A lo mejor todavía no queremos o no sirve dar lectura a iniciativas de leyes secundarias y reglamentarias, pero el espacio para imaginar otros futuros posibles está más que abierto… y al parecer medio desocupado. La creatividad, las alternativas, las ganas de pensar soluciones a la violencia, a la pobreza, a la desigualdad, a la corrupción pagan. Necesitamos más que chispazos ocasionales.
Sabemos que el PRI no da y no puede dar para ello. La campaña de Meade no decide si presentarse como una continuidad que merece más tiempo o como renovación de un régimen que aprende de sus errores o, ni siquiera, consigue vender la ficción de la ruptura del “candidato ciudadano”. Sólo es vacío. Al parecer y hasta ahora, en la (pre)campaña y en sus negociaciones partidistas no ha sido capaz de generar una promesa de continuidad o certeza que inspire ni siquiera a los propios priistas fuera del círculo del candidato.
Sabemos que el PAN y las reliquias del PRD, unidas, tampoco dan para mucho. La candidatura de Anaya no se presenta como la del líder carismático que se abrió paso por su experiencia, ideas y proyecto, sino sólo la del hábil político que aprovechó toda oportunidad en los pasillos para taclear a sus contrincantes a costa de lo que fuera, incluso de su partido mismo. El Frente es Anaya y sólo Anaya. Y de Anaya sabemos nada. Hasta ahora conocemos las cosas que se han excluido de un proyecto común entre la “derecha” y la “izquierda” unidas, pero poco de lo que sí incluyen.
Sabemos que el programa, carácter y figura entera de López Obrador pone mal de sus nervios –en muchos casos de formas verdaderamente patológicas– a más de uno y, sin embargo, que él representaba esa diferencia, ese proyecto alternativo de nación del que lleva hablando por más de una década. López Obrador hablaba de regeneración, nombraba los problemas, ofrecía soluciones –fantasiosas y no fantasiosas–. Pero algo está pasando ahí.

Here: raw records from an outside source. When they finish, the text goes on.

(** *** The pipeline on valid buffers *)

Lemma sanitize_pixel_R (v : R) :
  Sanitize.sanitize_pixel v = Rmax 0 (Rmin 1 v).
Proof.
  unfold Sanitize.sanitize_pixel, fclamp. cbn [fltb f_lit R_float].
  rewrite RMicromega.Q2R_0, RMicromega.Q2R_1.
  unfold R_ltb, Rmax, Rmin.
  destruct (Rlt_dec v 0), (Rlt_dec 1 v), (Rle_dec 1 v);
    try destruct (Rle_dec 0 1); try destruct (Rle_dec 0 v); lra.
Qed.

Lemma blend_weights_R :
  Sanitize.sr_weight = 0.15%R ∧ Sanitize.upscaled_weight = 0.35%R ∧
  Sanitize.original_weight = 0.5%R.
Proof.
  unfold Sanitize.original_weight, Sanitize.sr_weight, Sanitize.upscaled_weight.
  cbn [fsub f_lit R_float]. unfold Q2R. simpl. repeat split; lra.
Qed.

Section RealPipeline.
Variable pool_size : nat.
Variable kQuantTableQ50 : list Z.
Hypothesis Hpool : fits (Nat.max 1 pool_size * 4).

(** On valid buffers of supported formats and equal, even dimensions
    [sanitize] returns true, and the output buffer then holds the final
    image, converted to the output format. *)
Lemma sanitize_ok (input output : CpuImage.t R) :
  PixelOps.validate_image input = true →
  PixelOps.validate_image output = true →
  Sanitize.supported_type (CpuImage.type input) = true →
  Sanitize.supported_type (CpuImage.type output) = true →
  CpuImage.width input = CpuImage.width output →
  CpuImage.height input = CpuImage.height output →
  CpuImage.width output mod 2 = 0 →
  CpuImage.height output mod 2 = 0 →
  fits (CpuImage.width output * CpuImage.height output * 12) →
  ∃ d' st,
    Sanitize.sanitize_stages pool_size kQuantTableQ50 input output = Some (Some st)
    ∧ Sanitize.sanitize pool_size kQuantTableQ50 input output = Some (true, d')
    ∧ same_shape (CpuImage.data output) d'
    ∧ (backed output →
       ∀ y x c, y < CpuImage.height output → x < CpuImage.width output → c < 3 →
         read_sample (CpuImage.with_data output d') y x c
         = Some (encode_sample (CpuImage.type output)
                   (nth ((y * CpuImage.width output + x) * 3 + c)
                        (Image.pixels (Sanitize.final_image st)) (f_lit 0)))).
Proof.
  intros Hvi Hvo Hsi Hso Hw Hh Hwe Hhe Hfits.
  destruct (sanitize_stages_ok pool_size kQuantTableQ50 Hpool input output
              Hvi Hvo Hsi Hso Hw Hh Hwe Hhe Hfits) as (st & Hst & Hfw & Hfh & Hfl).
  destruct (from_float_image_ok (Sanitize.final_image st) output
              Hvo Hso Hfw Hfh Hfl Hfits) as (d' & Hfrom & Hshape & Hcells).
  exists d', st. split; [exact Hst|]. split; [|split; [exact Hshape|exact Hcells]].
  unfold Sanitize.sanitize. rewrite Hst. cbn [mbind option_bind].
  rewrite Hfrom. reflexivity.
Qed.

López Obrador iba y va arriba en las encuestas. El PRI viene de dejarnos al Presidente más impopular en toda la historia de la medición de la opinión pública en México. La derecha se desdibujó en las manos de un ambicioso político. La mesa estaba puesta para Morena ganar con lo que tiene: con su proyecto. Tenía dos alternativas: la primera era la de ilusionar e inspirar ahí donde había escépticos, tranquilizar allá donde había apanicados, denunciar los juegos sucios; aprender de los errores del pasado para articular su proyecto a una mejor campaña. La otra era la de obviar el proyecto y abrazar el pragmatismo: pactar con enemigos, ofrecer cargos a quienes configuraban “la mafia del poder”, alimentar otras agendas perniciosas a cambio de votos, revisar su proyecto… a la baja. Converger a la mediocridad.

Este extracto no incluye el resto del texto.